Abstract

AbstractPatients with progressive keratoconus, especially in the early part of life, may benefit from crosslinking to accelerate the polymerization of corneal collagen, thus increasing the biomechanical strength of the cornea. The reference crosslinking protocol, recognized as the most effective in stabilizing the disease, corresponds to a classic crosslinking protocol with de‐epithelialization (epi off). This technique is pro‐inflammatory in patients who often have associated allergic keratoconjunctivitis. It is also painful postoperatively despite the systematic application of a dressing lens since it requires corneal de‐epithelialisation. The allergic background can lead to delays in healing with postoperative infections. Amniotic membranes have already been used in post refractive surgery.

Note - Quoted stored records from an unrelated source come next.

(** The store's clock is the node's, as any use of the store leaves it. *)
Definition synced n : Prop :=
  ∃ m, stores n !! 0 = Some m ∧ Map.clock m = Some (LamportClock.counter (clock n)).

Lemma lookup_view m ts key h p :
  map_ok m ts → unlocked m → Map.calculateHash key = Ret h →
  (∃ e, Map.get key m = Ret (m, Some e) ∧ Map.datas m !! Avl.e_data e = Some p) → snd <$> mview m ts h = Some p.
Proof.
  intros O U Eh (e & Eg & Hd). destruct (map_get_ok m ts key h O U Eh) as (m2 & e2 & Eg2 & -> & He).
  rewrite Eg in Eg2. injection Eg2 as <-. destruct He as (p' & _ & Hd' & -> & _). simpl. congruence.
Qed.

Lemma op_gt_counter a b : LamportClock.op_gt a b = true → LamportClock.counter b ≤ LamportClock.counter a.
Proof. unfold LamportClock.op_gt. lia. Qed.

(** [Map::putData] as a log is replayed: one step of the specification, and the clock reaches
    the write's timestamp. *)
Lemma putData_lww m V c key value t h :
  holds m V → Map.calculateHash key = Ret h → (∀ x, V h = Some x → LamportClock.counter x.2 ≤ c) →
  ∃ m' r c', Map.putData key value t LamportClock.SET_MAX true (with_clock c m) = Ret (m', r) ∧
    holds m' (λ h', if decide (h' = h) then lww (V h') (value, t) else V h') ∧
    Map.clock m' = Some c' ∧ c ≤ c' ∧ LamportClock.counter t ≤ c'.
Proof.
  intros (ts & O & U & Hv) Eh Hle.
  destruct (putData_cases (with_clock c m) ts key value h t LamportClock.SET_MAX true c) as
    (m' & ts' & r & Ep & O' & U' & Hother & Hr); [by apply map_ok_with_clock|done..|].
  exists m', r. change (∀ h', h' ≠ h → mview m' ts' h' = mview m ts h') in Hother.
  change (mview (with_clock c m) ts h) with (mview m ts h) in Hr.
  cbn [clock_after with_clock Map.clock LamportClock.update LamportClock.setMax written] in Hr.
  assert (∀ p k, (∀ key2, Map.calculateHash key2 = Ret h → ∃ e, Map.get key2 m' = Ret (m', Some e) ∧
    Avl.e_key e = k ∧ Map.datas m' !! Avl.e_data e = Some p) → snd <$> mview m' ts' h = Some p) as Hget.
  { intros p k Hg. apply (lookup_view m' ts' key); [done..|]. destruct (Hg key Eh) as (e & ? & _ & ?). eauto. }
  assert (snd <$> mview m' ts' h = (λ x, Avl.DataAVLNode x.1 x.2) <$> lww (V h) (value, t) ∧
    ∃ c', Map.clock m' = Some c' ∧ c ≤ c' ∧ LamportClock.counter t ≤ c') as (Hh & c' & Ec & H1 & H2).
  { specialize (Hv h). destruct (mview m ts h) as [[k0 p0]|], (V h) as [y|]; try discriminate Hv; cbn [lww]; cbn in Hv.
    - injection Hv as ->. cbn [refused ignores negb andb] in Hr. cbn [snd].
      destruct (LamportClock.op_gt y.2 t) eqn:G; destruct Hr as (Hr & Ec & Hg).
      + rewrite Hr. split; [done|]. exists c. split; [exact Ec|]. split; [lia|].
        apply op_gt_counter in G. specialize (Hle y eq_refl). lia.
      + rewrite (Hget _ _ Hg). split; [done|]. eexists. split; [exact Ec|]. case_match; lia.
    - destruct Hr as (_ & Ec & Hg). rewrite (Hget _ _ Hg). split; [done|]. eexists. split; [exact Ec|]. case_match; lia. }
  exists c'. split; [exact Ep|]. split; [|done]. exists ts'. split; [done|]. split; [done|]. intros h'.
  case_decide as E; [by subst h'|]. rewrite Hother by done. apply Hv.
Qed.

Their application in post‐crosslinking protocol epi off, directly on the patient's cornea without suture under a therapeutic contact lens, would reduce the intensity of pain after the procedure, complications such as infectious keratitis, sterile infiltrates, superficial or deep haze, aseptic corneal necrosis (thinning and fibrosis, perforation described), endothelial damage due to probable excessive free radical toxicity (reversible corneal decompensation or requiring a corneal graft), delayed epithelial healing (association of dry syndrome or blepharitis) and viral reactivation (Herpes Simplex virus or HSV). The amniotic membrane by its anti‐angiogenic, healing, anti‐inflammatory and anti‐infectious properties seems to have a decrease in post‐operative pain and an acceleration of corneal epithelial healing as in superficial corneal ulcers.